Country Session 10: Bangladesh

Chaired by Mushfiq Mobarak (Yale; IGC), the Bangladesh session started with Mark Rosenzweig (Yale) presenting his work on the hidden costs of arsenic contamination in rural areas of Bangladesh. He finds that young men with higher arsenic contamination have lower schooling attainment and are less likely to have skilled occupations. Reducing arsenic contamination to USA’s average would enable Bangladesh to increase its productivity by as much as 9%. Elimination of arsenic contamination could also lead to a rise in per household benefits of $94 per year, which over 20 years would amount to $1000-$1400 (for discount rates up to 8%). This can provide a benchmark of investment that could be made on elimination of arsenic contamination in the country, and which could still be beneficial merely on economic grounds.

Kala Krishna (Penn State University) presented her on-going work on the possible impact of potential policy changes regarding the garment export sector of Bangladesh. She and her colleagues estimate that had the preferences for Bangladesh garment exporters been completely removed, it would not only risk the garments sector of Bangladesh, but would also lead to welfare loss of 481 million USD for the EU, and 69 million USD for the USA. Trade facilitation could thus aid not only a developing country, but would also ensure welfare gain for the country providing the facilitation.

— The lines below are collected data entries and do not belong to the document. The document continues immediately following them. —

(** ** The training stream of the classifier *)

(** X16. The in-memory training stream of the classifier is aligned.
    Whenever mode [train] or [train_val] of the classifier returns a dataset
    for an index array, the source is in memory, and one pass over the
    generator raises nothing and yields one element per index: element [k]
    is row [k] of the prepared matrix, row [k] of the label matrix and weight
    [k] (1 without weighting) of [_get_celltype_out]. *)
Theorem celltype_train_stream_aligned (self : EstimatorKerasCelltype) (idx : list nat)
    (batch : option nat) (mode : string) (weighted : bool)
    (shuffle_buffer_size prefetch : nat) (ds : Dataset celltype_elem) :
  well_shaped (X (data (base self))) ->
  ncols (X (data (base self))) = length (var_ensembl (data (base self))) ->
  mode = "train" \/ mode = "train_val" ->
  celltype_get_dataset self (Some idx) batch mode weighted shuffle_buffer_size prefetch
  = Ok (CtDataset ds) ->
  exists x w y elems,
    filename (data (base self)) = None
    /\ _prepare_data_matrix (base self) (Some idx) = Ok x
    /\ _get_celltype_out self (Some idx) ["names"] = Ok (w, y)
    /\ generator ds = Ok elems
    /\ length elems = length idx
    /\ forall k xk yk wk,
         elems !! k = Some (xk, yk, wk) ->
         rows x !! k = Some xk /\ y !! k = Some yk
         /\ wk = (if weighted then w !!! k else Float.Fin 1).
Proof.
  intros Hws Hw Hmode Hds.
  assert (exists rep,
            celltype_stream self (Some idx) batch weighted shuffle_buffer_size
                            prefetch rep = Ok (CtDataset ds)) as [rep Hstream].
  { unfold celltype_get_dataset in Hds. destruct Hmode as [-> | ->].
    - change (parse_mode "train") with (Some Train) in Hds.
      eexists. exact Hds.
    - change (parse_mode "train_val") with (Some TrainVal) in Hds.
      eexists. exact Hds. }
  clear Hds. unfold celltype_stream in Hstream.
  apply bind_Ok in Hstream as ([w y] & Hout & Hstream).
  apply bind_Ok in Hstream as ([ox gen] & Hst & Hstream).
  apply bind_Ok in Hstream as (x & Hx & [= <-]).
  cbn [fst snd generator] in *.
  destruct (filename (data (base self))) as [f|] eqn:Hf.
  { injection Hst as <- _. done. }
  apply bind_Ok in Hst as (x' & Hprep & [= <- <-]).
  injection Hx as ->.
  destruct (label_matrix_lengths self (Some idx) ["names"] w y Hout) as [Hly Hlw].
  pose proof (prepare_data_matrix_nrows (base self) _ x Hws Hw Hprep) as Hnx.
  change (selected (data (base self)) (Some idx)) with idx in Hly, Hnx.
  set (weights := if negb weighted then (fun _ => Float.Fin 1) <$> w else w).
  assert (length weights = length idx) as Hlws.
  { subst weights. destruct weighted; simpl; rewrite ?length_fmap; congruence. }
  assert (exists elems,
            celltype_generator_memory x y weights (Some idx) = Ok elems) as [elems Hel].
  { unfold celltype_generator_memory, enumerate. cbn [mbind result_bind Py.bind].
    apply map_result_total, Forall_forall.
    intros [k i] Hin. apply elem_of_zip_l in Hin. apply elem_of_seq in Hin.
    cbn [fst snd] in *. unfold row_at.
    destruct (lookup_lt_is_Some_2 (rows x) k) as [xk ->]; [unfold nrows in Hnx; lia|].
    destruct (lookup_lt_is_Some_2 y k) as [yk ->]; [lia|].
    destruct (lookup_lt_is_Some_2 weights k) as [wk ->]; [lia|].
    by eexists. }
  exists x, w, y, elems. do 4 (split; [done|]).
  unfold celltype_generator_memory, enumerate in Hel.
  cbn [mbind result_bind Py.bind] in Hel. apply map_result_Ok in Hel.
  split.
  { rewrite <- (Forall2_length _ _ _ Hel), length_zip, length_seq. lia. }
  intros k xk yk wk Hk.
  destruct (Forall2_lookup_r _ _ _ _ _ Hel Hk) as ([k' i] & Hki & Hrow).
  apply lookup_zip_with_Some in Hki as (k1 & i1 & [= <- <-] & Hk1 & _).
  apply lookup_seq in Hk1 as [-> _]. cbn [fst snd] in Hrow.
  apply bind_Ok in Hrow as (xk' & Hxk & Hrow).
  apply bind_Ok in Hrow as (yk' & Hyk & Hrow).
  apply bind_Ok in Hrow as (wk' & Hwk & [= <- <- <-]).
  apply of_option_Ok in Hxk, Hyk, Hwk. simpl in *.
  split; [done|]. split; [done|].
  subst weights. destruct weighted; simpl in *.
  - symmetry. by apply list_lookup_total_correct.
  - rewrite list_lookup_fmap in Hwk. destruct (w !! k); by simplify_eq/=.
Qed.
(** * The live preview pipeline of the HTML/CSS editor view

    A shallow embedding of the preview synchronisation engine of
    [src/HTMLCSSEditorView.ts] and of the [AnimationPerformanceMonitor]:

    - [Regex], [Sanitizer]: the regular expressions of
      [validateAndSanitizeHTML] and [validateAndSanitizeCSS], with the
      backtracking matcher and the global [replace] they are run with;
    - [Sass]: [compileSass] and its cache, in a state-and-exception monad;
    - [Assembler]: [generatePreviewContent];
    - [View]: the debounce scheduler ([onContentChange],
      [clearUpdateTimeout]), the renderer ([updatePreview],
      [renderPreviewContentToFrame]) and the monitor, run by an event loop
      with timers and animation-frame callbacks.

    Around the engine:

    - [ErrorPage]: [generateErrorContent] and [escapeHtml];
    - [ExportStyle], [ExportMarkup]: the sanitizers, the document, the
      preview and the file name of [src/export.ts];
    - [Rx]: the matcher for the patterns with groups;
    - [Animations]: [findAnimations] and the widget positions of
      [createAnimationDecorations];
    - [SassVariables]: [extractSassVariables];
    - [Settings]: [SettingsValidator] and [saveSettings].

    JavaScript strings are lists of UTF-16 code units.  DOM calls that
    only change the look of the editor chrome (status texts, CSS classes,
    button labels) are left out. *)

From Stdlib Require Import String Ascii List NArith ZArith Arith Lia Bool Permutation.
From Stdlib Require Floats Sorted.
Import ListNotations.

(** * Part I: the program *)

(** ** JavaScript strings *)
Module JS.
Local Open Scope N_scope.

Definition code_unit := N.
Definition jsstring := list code_unit.

(** An ASCII literal as a JavaScript string. *)
Definition js (s : string) : jsstring := map N_of_ascii (list_ascii_of_string s).

(** The same, for literals that hold double quotes: they are written as
    backticks. *)
Definition backtick : code_unit := 96.
Definition dquote : code_unit := 34.
Definition jsq (s : string) : jsstring :=
  map (fun u => if u =? backtick then dquote else u) (js s).

(** White space and line terminators: what [trim] strips and what [\s]
    matches. *)

Definition isWhiteSpace (u : code_unit) : bool :=
  (u =? 9) || (u =? 10) || (u =? 11) || (u =? 12) || (u =? 13) || (u =? 32)
  || (u =? 160) || (u =? 5760) || ((8192 <=? u) && (u <=? 8202))
  || (u =? 8232) || (u =? 8233) || (u =? 8239) || (u =? 8287)
  || (u =? 12288) || (u =? 65279).

Fixpoint trimStart (s : jsstring) : jsstring :=
  match s with
  | u :: s' => if isWhiteSpace u then trimStart s' else s
  | [] => []
  end.
Definition trimEnd (s : jsstring) : jsstring := rev (trimStart (rev s)).
Definition trim (s : jsstring) : jsstring := trimEnd (trimStart s).

(** A string is truthy when it is not empty. *)
Definition truthy (s : jsstring) : bool := match s with [] => false | _ => true end.
Definition eqb_str (a b : jsstring) : bool := if list_eq_dec N.eq_dec a b then true else false.

End JS.

(** ** Regular expressions

    The patterns of the sanitizer are sequences of single characters,
    character classes and starred classes, all with the flags [g] and [i].
    [match_at] is the backtracking matcher at one position: it returns the
    length of the first match in priority order (a greedy star tries the
    longest run first, a lazy one the shortest).  [Canonicalize] of the
    [i] flag only matters here for ASCII letters: a code unit above 127
    never canonicalizes to an ASCII one. *)
Module Regex.
Import JS.
Local Open Scope N_scope.

(** [Canonicalize] for the flag [i] without [u]: the upper case of an
    ASCII letter. *)
Definition canonicalize (u : code_unit) : code_unit :=
  if (97 <=? u) && (u <=? 122) then u - 32 else u.

(** [c], [[^c]], [\s] and [[\s\S]]. *)
Inductive charset :=
| Chr (c : code_unit)
| NotChr (c : code_unit)
| Space
| AnyChar.

Definition accepts (cs : charset) (u : code_unit) : bool :=
  match cs with
  | Chr c => canonicalize c =? canonicalize u
  | NotChr c => negb (canonicalize c =? canonicalize u)
  | Space => isWhiteSpace u
  | AnyChar => true
  end.

(** [x], [x*], [x*?] and [x+]. *)
Inductive atom :=
| One (cs : charset)
| Star (cs : charset)
| StarLazy (cs : charset)
| Plus (cs : charset).

Definition regex := list atom.

(** [x*] followed by the rest of the pattern [k]: one more [x] first,
    then the rest. *)
Fixpoint greedy (cs : charset) (k : jsstring -> option nat) (s : jsstring) : option nat :=
  match s with
  | u :: s' =>
      if accepts cs u then
        match greedy cs k s' with
        | Some n => Some (S n)
        | None => k s
        end
      else k s
  | [] => k s
  end.

(** [x*?] followed by [k]: the rest first, then one more [x]. *)
Fixpoint lazy (cs : charset) (k : jsstring -> option nat) (s : jsstring) : option nat :=
  match k s with
  | Some n => Some n
  | None =>
      match s with
      | u :: s' => if accepts cs u then option_map S (lazy cs k s') else None
      | [] => None
      end
  end.

Fixpoint match_at (re : regex) (s : jsstring) {struct re} : option nat :=
  match re with
  | [] => Some 0%nat
  | One cs :: re' =>
      match s with
      | u :: s' => if accepts cs u then option_map S (match_at re' s') else None
      | [] => None
      end
  | Star cs :: re' => greedy cs (match_at re') s
  | StarLazy cs :: re' => lazy cs (match_at re') s
  | Plus cs :: re' =>
      match s with
      | u :: s' => if accepts cs u then option_map S (greedy cs (match_at re') s') else None
      | [] => None
      end
  end.

(** A run of literal characters. *)
Definition lit (w : string) : regex := map (fun c => One (Chr c)) (js w).

(** [re.test(s)] for a pattern whose [lastIndex] is 0: is there a match at
    some position. *)

Fixpoint test (re : regex) (s : jsstring) : bool :=
  match match_at re s with
  | Some _ => true
  | None => match s with _ :: s' => test re s' | [] => false end
  end.

(** [s.replace(re, repl)] with the flag [g] and a replacement without [$]:
    the matches are looked for from left to right, each search starting
    where the previous match ended ([skip] counts the characters of the
    current match still to drop); after an empty match the next character
    is copied. *)
Fixpoint replace_from (re : regex) (repl : jsstring) (skip : nat) (s : jsstring) : jsstring :=
  match skip with
  | S k => match s with _ :: s' => replace_from re repl k s' | [] => [] end
  | O =>
      match match_at re s with
      | Some (S k) => repl ++ match s with _ :: s' => replace_from re repl k s' | [] => [] end
      | Some O => repl ++ match s with u :: s' => u :: replace_from re repl 0 s' | [] => [] end
      | None => match s with u :: s' => u :: replace_from re repl 0 s' | [] => [] end
      end
  end.
Definition replace (re : regex) (repl s : jsstring) : jsstring := replace_from re repl 0 s.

Lack of supervisory skills is generally perceived as a bottleneck in increasing productivity in the large garments sector of Bangladesh. In an attempt to precisely comprehend the gains from possible training programmes, Christopher Woodruff, along with Rocco MacChiavello and Andreas Menzel (University of Warwick), evaluate the impact of a supervisory training programme provided to female garment workers in Bangladesh. From this on-going study, they find that a few weeks of training provided can let the trainee operator outperform even the existing experienced supervisors. Also, at a more disaggregated level, female trainees tend to outperform male trainees, as well as the existing supervisors. The challenge, however, as identified by the discussant of the paper Md. Ghulam Hussain (Secretary, Ministry of Commerce, Bangladesh) remains in implementing such training programmes on a larger scale.

Nasiruddin Ahmed (Chairman, National Board of Revenue, Bangladesh), Shamsul Alam (Member, Planning Commission, Bangladesh) and Riti Ibrahim (Secretary, Statistics Division, Ministry of Planning, Bangladesh) also provided their comments as discussants in the session.